A footstool under their feet makes a real difference. When a child’s knees are higher than their hips, it straightens out the pathway and makes it much easier to fully empty the bowel. Praise your child for sitting and trying, regardless of whether anything happens. Many kids with constipation develop anxiety around using the bathroom, and keeping the experience low-pressure helps break that cycle.

What About Suppositories?

Glycerin suppositories are available over the counter and can provide relief when a child is acutely uncomfortable and hasn’t responded to oral options. The children’s size is labeled for ages 2 to 5, so for a 7-year-old you’d want to check with your pediatrician about the appropriate product. They work by stimulating the rectum directly and drawing in a small amount of water.

Suppositories are meant for occasional, short-term use only, not as a daily solution. Don’t use them for longer than one week without a doctor’s guidance. If your child has abdominal pain, nausea, vomiting, or rectal bleeding, skip the suppository and call your pediatrician instead.

Signs That Need Medical Attention

Most childhood constipation is functional, meaning there’s no underlying disease causing it.
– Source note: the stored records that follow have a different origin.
(** X15.  The guess table of a chunk.  When k-means labels every loop, the
    tree built on its centroids has distinct node indices that address its node
    list, its root being the last node, every cluster index is a node of
    it, and the guess and the fits hold nine coefficients, [_guess_loops]
    succeeds and the record of a pixel is made of the fit of the tree node
    whose index is the pixel's label. *)
Theorem guess_loops_records (vdc_vec : list V) (loops : list (list V))
    (centroids : list (list V)) (labels : list nat) :
  let k := num_clusters (length loops) in
  let ct := build_cluster_tree centroids labels in
  let shifted := shift_vdc vdc_vec in
  KMeans_fit k loops = Ok (centroids, labels) →
  length labels = length loops →
  0 < length (nodes ct) →
  node_name (tree ct) = length (nodes ct) - 1 →
  NoDup (tree_names (tree ct)) →
  Forall (λ m, m < length (nodes ct)) (tree_names (tree ct)) →
  (∀ c, c < k → c ∈ tree_names (tree ct)) →
  length (generate_guess vdc_vec (node_value (tree ct))) = 9 →
  (∀ curve guess, length (opt_x (fit_loop shifted.2 curve guess)) = 9) →
  ∃ gp, _guess_loops vdc_vec loops = Ok gp ∧
        length gp = length loops ∧
        ∀ p c, labels !! p = Some c → c < k →
          ∃ u g rec,
            in_tree u (tree ct) ∧ node_name u = c ∧
            gp !! p = Some rec ∧
            let fit := fit_loop shifted.2 (np_roll (node_value u) shifted.1) g in
            compound_to_scalar rec = f32 <$> (opt_x fit ++ [r2_criterion fit]).
Proof.
  intros k ct shifted Hkm Hlabels Hnodes Hroot Hnd Hrange Hleaves Hg9 H9.
  unfold _guess_loops. fold k. rewrite Hkm. cbn [mbind result_bind]. fold ct.
  destruct (shift_vdc vdc_vec) as [shift_ind vdc_shifted] eqn:Hshift.
  subst shifted. cbn [fst snd] in *.
  set (gm0 := replicate (length (nodes ct)) (replicate 9 (f32 vzero))).
  set (fr0 := Placeholder <$> seq 0 (length (nodes ct))).
  assert (length gm0 = length (nodes ct)) as Hgm0 by apply length_replicate.
  assert (length fr0 = length (nodes ct)) as Hfr0
    by (unfold fr0; by rewrite length_fmap, length_seq).
  rewrite row_assign_9 by (done || lia). cbn [mbind result_bind].
  set (seed := f32 <$> generate_guess vdc_vec (node_value (tree ct))).
  destruct (loop_fit_tree_walk vdc_shifted shift_ind (tree ct) H9
              (<[length (nodes ct) - 1 := seed]> gm0) fr0 [] seed)
    as (gm' & E & _).
  { by rewrite length_insert, Hgm0. }
  { by rewrite Hfr0. }
  { rewrite Hroot. apply list_lookup_insert_eq. lia. }
  rewrite E. cbn [mbind result_bind].
  set (fits := walk_fits vdc_shifted shift_ind (tree ct) seed) in *.
  assert (∀ c, c < k → ∃ res u g,
            store_fits fr0 fits !! c = Some (Fitted res) ∧
            in_tree u (tree ct) ∧ node_name u = c ∧
            res = fit_loop vdc_shifted (np_roll (node_value u) shift_ind) g)
    as Hfits.
  { intros c Hc. pose proof (Hleaves c Hc) as Hin.
    rewrite <- (walk_fits_names vdc_shifted shift_ind (tree ct) seed) in Hin.
    apply list_elem_of_fmap in Hin as ([n r] & -> & Hin). cbn [fst].
    destruct (walk_fits_in_tree _ _ _ _ _ _ Hin) as (u & g & Hu & Hname & Hr).
    exists r, u, g. split; [|done].
    apply store_fits_lookup; [|done|].
    - unfold fits. by rewrite walk_fits_names.
    - rewrite Hfr0. rewrite Forall_forall in Hrange. apply Hrange.
      by apply Hleaves. }
  destruct (assign_guesses_spec labels (store_fits fr0 fits) (seq 0 k)
              (replicate (length loops) zero_record))
    as (gp & Hgp & Hlen & Hspec).
  { by rewrite length_replicate. }
  { intros c Hc%elem_of_seq.
    destruct (Hfits c) as (res & u & g & Hres & _ & _ & ->); [lia|].
    exists (fit_loop vdc_shifted (np_roll (node_value u) shift_ind) g).
    split; [done|apply H9]. }
  exists gp. split; [done|]. split; [by rewrite Hlen|].
  intros p c Hp Hc.
  destruct (Hspec p c Hp) as [Hin _].
  destruct Hin as (res & rec & Hres & Hrec & Hlook); [apply elem_of_seq; lia|].
  destruct (Hfits c Hc) as (res' & u & g & Hres' & Hu & Hname & ->).
  rewrite Hres' in Hres. injection Hres as <-.
  exists u, g, rec. split; [done|]. split; [done|]. split; [done|].
  cbn zeta.
  destruct (cluster_record_fields
              (fit_loop vdc_shifted (np_roll (node_value u) shift_ind) g))
    as (rec' & Hrec' & Hfields); [apply H9|].
  rewrite Hrec' in Hrec. injection Hrec as <-. exact Hfields.
Qed.
Lemma inject_Z_pred (m : nat) :
  (1 <= m)%nat -> inject_Z (Z.of_nat m - 1) == inject_Z (Z.of_nat m) - 1.
Proof.
  intros _. unfold Z.sub. rewrite inject_Z_plus, inject_Z_opp. reflexivity.
Qed.

Variable a : list Q.

(** Even length [2 m]: the virtual index is [m - 1/2]. *)
Lemma median_even m :
  List.length a = (2 * m)%nat -> (1 <= m)%nat ->
  interpolate a (virtual_index (List.length a) 50)
  == (at_index a (m - 1) + at_index a m) / 2.
Proof.
  intros Hn Hm.
  set (h := virtual_index (List.length a) 50).
  assert (Hh : h == inject_Z (Z.of_nat m) - (1 # 2)).
  { unfold h, virtual_index. rewrite Hn, (inject_Z_pred_double m Hm).
    assert (Hr : 50 / 100 == 1 # 2) by reflexivity. rewrite Hr. lra. }
  assert (Hfl : Qfloor h = (Z.of_nat m - 1)%Z).
  { apply floor_unique.
    - rewrite (inject_Z_pred m Hm). lra.
    - replace (Z.of_nat m - 1 + 1)%Z with (Z.of_nat m) by lia. lra. }
  unfold interpolate. fold h. rewrite Hfl.
  replace (Z.to_nat (Z.of_nat m - 1)) with (m - 1)%nat by lia.
  replace (Nat.min (m - 1 + 1) (List.length a - 1)) with m by lia.
  rewrite (inject_Z_pred m Hm), Hh.
  set (x := at_index a (m - 1)). set (y := at_index a m).
  set (M := inject_Z (Z.of_nat m)).
  field.
Qed.

(** Odd length [2 m + 1]: the virtual index is [m]. *)
Lemma median_odd m :
  List.length a = (2 * m + 1)%nat ->
  interpolate a (virtual_index (List.length a) 50) == at_index a m.
Proof.
  intros Hn.
  set (h := virtual_index (List.length a) 50).
  assert (Hh : h == inject_Z (Z.of_nat m)).
  { unfold h, virtual_index. rewrite Hn, (inject_Z_double m).
    assert (Hr : 50 / 100 == 1 # 2) by reflexivity. rewrite Hr. lra. }
  assert (Hfl : Qfloor h = Z.of_nat m).
  { apply floor_unique; [lra|]. rewrite inject_Z_plus.
    change (inject_Z 1) with 1. lra. }
  unfold interpolate. fold h. rewrite Hfl, Nat2Z.id, Hh.
  set (x := at_index a m). set (y := at_index a (Nat.min (m + 1) (List.length a - 1))).
  set (M := inject_Z (Z.of_nat m)).
  ring.
Qed.

Lemma median_interpolate :
  (0 < List.length a)%nat ->
  (if Nat.even (List.length a)
   then (at_index a (List.length a / 2 - 1) + at_index a (List.length a / 2)) / 2
   else at_index a (List.length a / 2))
  == interpolate a (virtual_index (List.length a) 50).
Proof.
  intros Hpos. destruct (Nat.even (List.length a)) eqn:E.
  - apply Nat.even_spec in E. destruct E as [m Hm].
    assert (1 <= m)%nat by lia.
    rewrite (median_even m Hm) by assumption.
    rewrite Hm, half_even. reflexivity.
  - assert (Ho : Nat.odd (List.length a) = true).
    { unfold Nat.odd. now rewrite E. }
    apply Nat.odd_spec in Ho. destruct Ho as [m Hm].
    rewrite (median_odd m Hm). rewrite Hm, half_odd. reflexivity.
Qed.

End Median.

Lemma median_percentile l : l <> [] -> median l == percentile l 50.
Proof.
  intros Hne. unfold median, percentile. apply median_interpolate.
  rewrite sort_length. destruct l; [congruence|]. cbn. lia.
Qed.

Lemma latency_order (l : list Q) :
  l <> [] ->
  minimum l <= median l /\ median l <= percentile l 95
  /\ percentile l 95 <= percentile l 99 /\ percentile l 99 <= maximum l
  /\ minimum l <= mean l /\ mean l <= maximum l.
Proof.
  intros Hne.
  assert (Hlen : (0 < List.length (sort l))%nat).
  { rewrite sort_length. destruct l; [congruence|]. cbn. lia. }
  pose proof (sort_ascending l) as Hasc.
  pose proof (median_percentile l Hne) as Hmed.
  destruct (mean_between l Hne) as [Hm1 Hm2].
  assert (H50 : percentile l 50 <= percentile l 95).
  { unfold percentile. apply interpolate_percent_mono; (assumption || lra). }
  assert (H95 : percentile l 95 <= percentile l 99).
  { unfold percentile. apply interpolate_percent_mono; (assumption || lra). }
  assert (Hlow : minimum l <= percentile l 50).
  { unfold percentile.
    destruct (virtual_index_range (sort l) Hlen 50) as [Ha Hb]; try lra.
    destruct (interpolate_between (sort l) Hasc Hlen _ Ha Hb) as [Hlo _].
    eapply Qle_trans; [|exact Hlo].
    apply minimum_le, sort_In, at_index_In.
    pose proof (lower_bound (sort l) Hlen _ Ha Hb). lia. }
  assert (Hhigh : percentile l 99 <= maximum l).
  { unfold percentile.
    destruct (virtual_index_range (sort l) Hlen 99) as [Ha Hb]; try lra.
    destruct (interpolate_between (sort l) Hasc Hlen _ Ha Hb) as [_ Hup].
    eapply Qle_trans; [exact Hup|].
    apply maximum_ge, sort_In, at_index_In.
    destruct (lower_upper (sort l) Hlen _ Ha Hb) as (_ & Hu & _). exact Hu. }
  repeat split; try assumption; rewrite Hmed; assumption.
Qed.
(** * droid-import: compatibility analysis, tool mapping, normalizer and
      command converter

    Shallow embedding of the analyzer ([src/analyzer.ts]), of the
    normalizer ([normalizeText] and its helpers, which [converters/command.ts]
    and the installer import from [./normalizer]) and of the command converter
    ([convertCommand], in its two revisions); of the skill converter
    ([convertSkillFile]), of [toArray] of the agent converter, of the
    installer ([executeInstallPlan]) and of the pass over an installation
    ([normalizeInstalled]).

    Conventions of the embedding.
    - A JavaScript string is a [string]; every character stands for one
      UTF-16 code unit below 256, so the texts covered are the Latin-1 ones.
    - A regular expression literal is a [RegExp]: a syntax tree and the [i]
      and [m] flags, run by a backtracking matcher that follows the
      ECMAScript semantics (greedy quantifiers, leftmost alternative first).
    - The parsed metadata block is a [JsValue]; its numbers are the integers
      that JavaScript prints in plain decimal (magnitude below 10^21), and
      its objects are the ones [String] prints as [[object Object]]: an
      object with a member named [toString] is outside the embedding
      ([String] throws on it).
    - [matter] (gray-matter), [readFileSync] and [httpGet] are collaborators
      outside the analysis: they are section variables, and an [Outcome] says
      whether the call at hand returned or threw. gray-matter keeps the texts
      it is given in a cache, so a later call on the same text can be
      answered differently: a text whose metadata block made the parser
      throw is answered, from then on, with empty metadata and the whole
      text as content.
    - Code that writes files runs in a world, the state of the file system,
      which the calls of [fs] read and change; the world is a type variable,
      so what is proved holds whatever the file system does. *)

From Stdlib Require Import String Ascii List Bool Arith ZArith Lia.
From Stdlib Require Import DecimalString.
Import ListNotations.
Open Scope string_scope.
Open Scope nat_scope.

Set Implicit Arguments.
Set Warnings "-register-all".

(* ================================================================= *)
(** ** Characters and strings as JavaScript sees them *)

Module Js.

Definition code (c : ascii) : nat := nat_of_ascii c.

Definition between (lo hi : nat) (c : ascii) : bool :=
  (lo <=? code c) && (code c <=? hi).

Definition isLower (c : ascii) : bool := between 97 122 c.
Definition isUpper (c : ascii) : bool := between 65 90 c.
Definition isDigit (c : ascii) : bool := between 48 57 c.

(** [\w]: the characters that count for [\b]. *)
Definition isWordChar (c : ascii) : bool :=
  isLower c || isUpper c || isDigit c || (code c =? 95).

(** LineTerminator: LF and CR (U+2028 and U+2029 are not below 256). *)
Definition isLineTerminator (c : ascii) : bool :=
  (code c =? 10) || (code c =? 13).

(** [\s] and [trim]: TAB, LF, VT, FF, CR, SP and NBSP. *)
Definition isSpace (c : ascii) : bool :=
  between 9 13 c || (code c =? 32) || (code c =? 160).

Definition lowerChar (c : ascii) : ascii :=
  if isUpper c || (between 192 222 c && negb (code c =? 215))
  then ascii_of_nat (code c + 32) else c.

Definition upperAscii (c : ascii) : ascii :=
  if isLower c then ascii_of_nat (code c - 32) else c.

Definition lowerAscii (c : ascii) : ascii :=
  if isUpper c then ascii_of_nat (code c + 32) else c.

Definition LF : ascii := ascii_of_nat 10.
Definition dquote : ascii := ascii_of_nat 34.
Definition backslash : ascii := ascii_of_nat 92.

Definition chr (c : ascii) : string := String c EmptyString.

Fixpoint toLowerCase (s : string) : string :=
  match s with
  | EmptyString => EmptyString
  | String c t => String (lowerChar c) (toLowerCase t)
  end.

Fixpoint trimStart (s : string) : string :=
  match s with
  | String c t => if isSpace c then trimStart t else s
  | EmptyString => EmptyString
  end.

Fixpoint rev (s acc : string) : string :=
  match s with
  | EmptyString => acc
  | String c t => rev t (String c acc)
  end.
But certain signs warrant a call to your child’s doctor: blood in the stool accompanied by fever, unexplained weight loss or failure to gain weight normally, persistent abdominal pain that doesn’t improve after a bowel movement, or a sudden change in bowel habits lasting more than two weeks. If your child has never had constipation before and it comes on suddenly with vomiting, that also deserves prompt evaluation.

For the majority of kids, a combination of more fiber, enough water, a consistent post-meal bathroom routine, and a short course of an osmotic laxative if needed will resolve the problem within days to a few weeks.